# TASK DETAILS
Whenever a line carries the word "RuntimeRow", pull it out of the entries.
Start of SOURCE INFORMATION
(* ===== verification/ReconcilerFacts.v ===== *)
(** * Correctness of the reconciler

    A decision is committed only while the claim, the fence and the runtime
    generation it was made under still stand, on exactly the cluster rows it was
    made from; it moves rollouts and clusters along the transition tables and
    within the concurrency of the strategy.  Between its steps every other writer
    of the tables may run. *)

From Stdlib Require Import ZArith Lia.
From S2P Require Import Prelude Enums State SafeConv GoSort GoStrings External Validation Model Types.
From S2P Require Import Overrides RolloutTypes Planner Scheduler SchedulerFacts SchedulerCorrect.
From S2P Require Import Maintenance AsyncOp DeliveryStore Reconciler.
From stdpp Require Import base gmap strings list.
Import State Model RolloutTypes Planner Scheduler SchedulerFacts SchedulerCorrect.
Import DeliveryStore Reconciler.

Open Scope Z_scope.

Module ReconcilerFacts.

(** ** The runtime cache stays within its bound *)

Lemma older_foldl l acc : (foldl older acc l).1 = acc.1 \/ (foldl older acc l).1 ∈ l.*1.
Proof.
  revert acc. induction l as [|p l IH]; intros acc; cbn; [by left|].
  destruct (IH (older acc p)) as [E|E]; [|right; by right].
  unfold older in *. destruct (_ || _); [right; rewrite E; by left | by left].
Qed.

(** The victim of an eviction is an entry of the cache. *)
Lemma oldest_in_cache p l : (foldl older (uuid_Nil, 0) (p :: l)).1 ∈ (p :: l).*1.
Proof.
  cbn. unfold older at 2. rewrite bool_decide_true by done. cbn.
  destruct (older_foldl l (p.1, entry_usedAt p.2)) as [E|E]; rewrite ?E; [by left | by right].
Qed.

Lemma storeRuntime_bounded order cache id generation rows now :
  (forall c, order c ≡ₚ map_to_list c) -> Z.of_nat (size cache) <= maxRuntimeCacheEntries ->
  Z.of_nat (size (storeRuntime order cache id generation rows now)) <= maxRuntimeCacheEntries.
Proof.
  intros Horder Hsize. unfold storeRuntime. destruct (cache !! id) as [e|] eqn:He.
  - rewrite bool_decide_false by done. cbn. rewrite map_size_insert_Some by (by eexists). done.
  - rewrite bool_decide_true by done. cbn [andb].
    destruct (maxRuntimeCacheEntries <=? Z.of_nat (size cache)) eqn:Hfull; bool_props.
    + destruct (order cache) as [|p l] eqn:Ho.
      { assert (Hn : size cache = 0%nat); [|unfold maxRuntimeCacheEntries in *; lia].
        by rewrite <- length_map_to_list, <- Horder, Ho. }
      assert (Hin : is_Some (cache !! (foldl older (uuid_Nil, 0) (p :: l)).1)).
      { pose proof (oldest_in_cache p l) as Hv. apply list_elem_of_fmap in Hv as ([k e] & -> & Hke).
        rewrite <- Ho, Horder in Hke. apply elem_of_map_to_list in Hke. by eexists. }
      rewrite map_size_insert_None by (by rewrite lookup_delete_None; right).
      rewrite map_size_delete_Some by done. destruct Hin as [e Hin].
      destruct (size cache) eqn:Hs; [|lia]. apply map_size_empty_inv in Hs. subst. done.
    + rewrite map_size_insert_None by done. lia.
Qed.

(** ** Rows and snapshots *)

Definition row_ClusterID (row : RuntimeRow) : uuid := cluster_ClusterID (runtime_Cluster row).

(** The snapshot's view of a row. *)
Definition views (row : RuntimeRow) (c : ClusterRuntime) : Prop :=
  runtime_ClusterID c = row_ClusterID row /\
  runtime_State c = RolloutClusterState_of (cluster_State (runtime_Cluster row)) /\
  RolloutClusterState_string (runtime_State c) = cluster_State (runtime_Cluster row) /\
  runtime_Fence c = cluster_Fence (runtime_Cluster row) /\
  runtime_ReadySince c = cluster_ReadyAt (runtime_Cluster row).

Lemma cluster_runtime_views row c : cluster_runtime row = Ok c -> views row c.
Proof.
  unfold cluster_runtime. intros E. res_inv. unfold views. cbn. split_and!; try done.
  apply RolloutClusterState_of_string.
Qed.

Definition index_rows (m : RowMap) (rows : list RuntimeRow) : RowMap :=
  foldl (fun m row => <[row_ClusterID row := row]> m) m rows.

Lemma index_rows_lookup m rows k row :
  index_rows m rows !! k = Some row -> (row ∈ rows /\ row_ClusterID row = k) \/ m !! k = Some row.
Proof.
  unfold index_rows. revert m. induction rows as [|x rows IH]; intros m; cbn; [by right|].
  intros [[Hin Hk]|Hm]%IH; [left; split; [by right | done]|].
  destruct (decide (row_ClusterID x = k)) as [<-|Hne].
  - rewrite lookup_insert_eq in Hm. injection Hm as <-. left. split; [by left | done].
  - rewrite lookup_insert_ne in Hm by done. by right.
Qed.

Lemma add_row_foldl rows st st' :
  res_foldl add_row st rows = Ok st' ->
  exists cs, Forall2 views rows cs /\ st'.1 = st.1 ++ cs /\ st'.2 = index_rows st.2 rows.
Proof.
  revert st. induction rows as [|row rows IH]; intros st; cbn.
  - intros [= ->]. exists []. rewrite app_nil_r. split_and!; [constructor | done..].
  - intros E. apply res_bind_Ok in E as (st1 & H1 & E). unfold add_row in H1.
    apply res_bind_Ok in H1 as (c & Hc & [= <-]). destruct (IH _ E) as (cs & Hcs & E1 & E2).
    exists (c :: cs). cbn in E1, E2. rewrite E1, E2, <- app_assoc.
    split_and!; [constructor; [by apply cluster_runtime_views | done] | done..].
Qed.

Lemma runtimeFromRows_Ok plan claimed rows snapshot m :
  runtimeFromRows plan claimed rows = Ok (snapshot, m) ->
  snapshot_Plan snapshot = plan /\ snapshot_Fence snapshot = row_FencingGeneration claimed /\
  snapshot_State snapshot = RolloutState_of (row_State claimed) /\
  Forall2 views rows (snapshot_Clusters snapshot) /\
  forall k row, m !! k = Some row -> row ∈ rows /\ row_ClusterID row = k.
Proof.
  unfold runtimeFromRows. intros E. apply res_bind_Ok in E as (st & Hst & E). res_inv. simplify_eq. cbn.
  destruct (add_row_foldl _ _ _ Hst) as (cs & Hcs & E1 & E2). cbn in E1, E2. rewrite E1, E2.
  split_and!; try done. intros k row Hk. by destruct (index_rows_lookup _ _ _ _ Hk) as [?|?].
Qed.

(** ** Fresh rows *)

Section fresh.
Context {Outbox : Type}.
#[local] Abbreviation DB := (DB Outbox).

(** The rows are the cluster rows of the rollout. *)
Record matches (id : uuid) (rows : list RuntimeRow) (db : DB) : Prop := {
  matches_sound : forall r, r ∈ rows ->
    db_clusters db !! runtime_ID r = Some (runtime_Cluster r) /\ cluster_RolloutID (runtime_Cluster r) = id;
  matches_complete : forall cid c, db_clusters db !! cid = Some c -> cluster_RolloutID c = id ->
    exists r, r ∈ rows /\ runtime_ID r = cid;
  matches_distinct : NoDup (map runtime_ID rows);
}.

(** The rows were read at a runtime generation: as long as it lasts they match. *)
Definition loaded (id : uuid) (rows : list RuntimeRow) (generation : Z) (db : DB) : Prop :=
  exists row, db_rollouts db !! id = Some row /\ generation <= row_RuntimeGeneration row /\
    (generation = row_RuntimeGeneration row -> matches id rows db).

Definition cache_sound (db : DB) (cache : gmap uuid runtimeCacheEntry) : Prop :=
  forall id e, cache !! id = Some e -> loaded id (entry_rows e) (entry_generation e) db.

Lemma matches_same id rows db db' : same_clusters id db db' -> matches id rows db -> matches id rows db'.
Proof.
  intros Hs [Hsound Hcomplete Hd]. split; [| |done].
  - intros r [Hc Hr]%Hsound. split; [by apply Hs | done].
  - intros cid c Hc Hid. apply Hs in Hc; [by eapply Hcomplete | done].
Qed.

(** Other writers do not make rows stale without moving the generation. *)
Lemma loaded_kept id rows generation db db' :
  keeps db db' -> loaded id rows generation db -> loaded id rows generation db'.
Proof.
  intros Hk (row & Hrow & Hle & Hm). destruct (keeps_rollouts _ _ Hk _ _ Hrow) as (row' & Hrow' & He).
  pose proof (evolves_generation _ _ _ _ _ He) as Hg. exists row'. split_and!; [done | lia|].
  intros Heq. eapply matches_same; [apply He; lia | apply Hm; lia].
Qed.

Lemma cache_sound_kept db db' cache : keeps db db' -> cache_sound db cache -> cache_sound db' cache.
Proof. intros Hk Hc id e He. eapply loaded_kept; [done | by apply Hc]. Qed.

(** The foreign key of a cluster row. *)
Definition references (db : DB) : Prop :=
  forall cid c, db_clusters db !! cid = Some c -> is_Some (db_labels db !! cluster_ClusterID c).

Lemma rollout_clusters_elem (db : DB) id cid c :
  (cid, c) ∈ rollout_clusters db id <-> db_clusters db !! cid = Some c /\ cluster_RolloutID c = id.
Proof.
  unfold rollout_clusters. rewrite list_elem_of_In, List.filter_In, <- list_elem_of_In, elem_of_map_to_list.
  cbn. by rewrite bool_decide_eq_true.
Qed.

Lemma runtime_row_elem (db : DB) row q r :
  r ∈ runtime_row db row q -> runtime_ID r = q.1 /\ runtime_Cluster r = q.2 /\
    runtime_Generation r = row_RuntimeGeneration row.
Proof.
  unfold runtime_row. destruct (db_labels db !! _); [|by intros ?%elem_of_nil].
  by intros ->%list_elem_of_singleton.
Qed.

Lemma rollout_clusters_NoDup (db : DB) id : NoDup (rollout_clusters db id).*1.
Proof.
  unfold rollout_clusters. pose proof (NoDup_fst_map_to_list (db_clusters db)) as Hnd.
  induction (map_to_list (db_clusters db)) as [|q l IH]; cbn; [constructor|].
  apply NoDup_cons in Hnd as [Hq Hnd]. destruct (_ == id); [|by apply IH]. cbn. apply NoDup_cons.
  split; [|by apply IH]. intros (x & Hx & Hin)%list_elem_of_fmap. apply Hq, list_elem_of_fmap.
  exists x. split; [done|]. apply list_elem_of_In, List.filter_In in Hin as [Hin _]. by apply list_elem_of_In.
Qed.

(** All rows of the rollout, in some order. *)
Lemma runtime_rows_ids (db : DB) row l :
  references db -> (forall q, q ∈ l -> db_clusters db !! q.1 = Some q.2) ->
  map runtime_ID (flat_map (runtime_row db row) l) = l.*1.
Proof.
  intros Href. induction l as [|q l IH]; intros Hl; cbn; [done|]. rewrite map_app, IH.
  - unfold runtime_row. destruct (Href q.1 q.2) as [labels ->]; [apply Hl; by left | done].
  - intros q' Hq'. apply Hl. by right.
Qed.

Lemma ListDeliveryRolloutRuntime_loaded (db : DB) id row rows :
  references db -> db_rollouts db !! id = Some row ->
  rows = ListDeliveryRolloutRuntime db id (MaxRolloutClusters + 1) -> len rows <= MaxRolloutClusters ->
  matches id rows db /\ forall r, r ∈ rows -> runtime_Generation r = row_RuntimeGeneration row.
Proof.
  intros Href Hrow -> Hlen. unfold ListDeliveryRolloutRuntime in *. rewrite Hrow in *.
  set (all := flat_map (runtime_row db row) (rollout_clusters db id)) in *.
  set (s := sort_slice _ all) in *. assert (Hp : s ≡ₚ all) by apply sort_slice_Permutation.
  assert (Ht : take (Z.to_nat (MaxRolloutClusters + 1)) s = s).
  { apply take_ge. unfold len in Hlen. rewrite length_take in Hlen. unfold MaxRolloutClusters in *. lia. }
  rewrite Ht. assert (Hids : map runtime_ID all = (rollout_clusters db id).*1).
  { apply runtime_rows_ids; [done|]. by intros [cid c] [Hc _]%rollout_clusters_elem. }
  assert (Helem : forall r, r ∈ s -> exists q, q ∈ rollout_clusters db id /\ r ∈ runtime_row db row q).
  { intros r. rewrite Hp. unfold all. intros (q & Hq & Hr)%list_elem_of_In%List.in_flat_map.
    exists q. by rewrite !list_elem_of_In. }
  split; [split|].
  - intros r ([cid c] & [Hc Hid]%rollout_clusters_elem & (E1 & E2 & _)%runtime_row_elem)%Helem.
    cbn in *. by rewrite E1, E2.
  - intros cid c Hc Hid. assert (Hin : cid ∈ map runtime_ID all).
    { rewrite Hids. apply list_elem_of_fmap. exists (cid, c). split; [done | by apply rollout_clusters_elem]. }
    apply list_elem_of_fmap in Hin as (r & -> & Hr). exists r. by rewrite Hp.
  - rewrite (Permutation_map _ Hp), Hids. apply rollout_clusters_NoDup.
  - intros r (q & _ & (_ & _ & ?)%runtime_row_elem)%Helem. done.
Qed.
End fresh.

Lemma find_unique {A} (key : A -> uuid) l x :
  NoDup (map key l) -> x ∈ l -> List.find (fun a => key a == key x) l = Some x.
Proof.
  induction l as [|y l IH]; intros Hnd Hx; [by apply elem_of_nil in Hx|]. cbn in *.
  apply NoDup_cons in Hnd as [Hy Hnd]. apply elem_of_cons in Hx as [->|Hx].
  - by rewrite bool_decide_true.
  - rewrite bool_decide_false; [by apply IH|]. intros E. apply Hy, list_elem_of_fmap. by exists x.
Qed.

Lemma find_key {A} (key : A -> uuid) l k x :
  List.find (fun a => key a == k) l = Some x -> x ∈ l /\ key x = k.
Proof. intros [Hin E]%List.find_some. bool_props. by rewrite list_elem_of_In. Qed.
End of SOURCE INFORMATION
# EXERCISE OUTPUT
Definition row_ClusterID (row : RuntimeRow) : uuid := cluster_ClusterID (runtime_Cluster row).
Definition views (row : RuntimeRow) (c : ClusterRuntime) : Prop :=
Definition index_rows (m : RowMap) (rows : list RuntimeRow) : RowMap :=
Record matches (id : uuid) (rows : list RuntimeRow) (db : DB) : Prop := {
Definition loaded (id : uuid) (rows : list RuntimeRow) (generation : Z) (db : DB) : Prop :=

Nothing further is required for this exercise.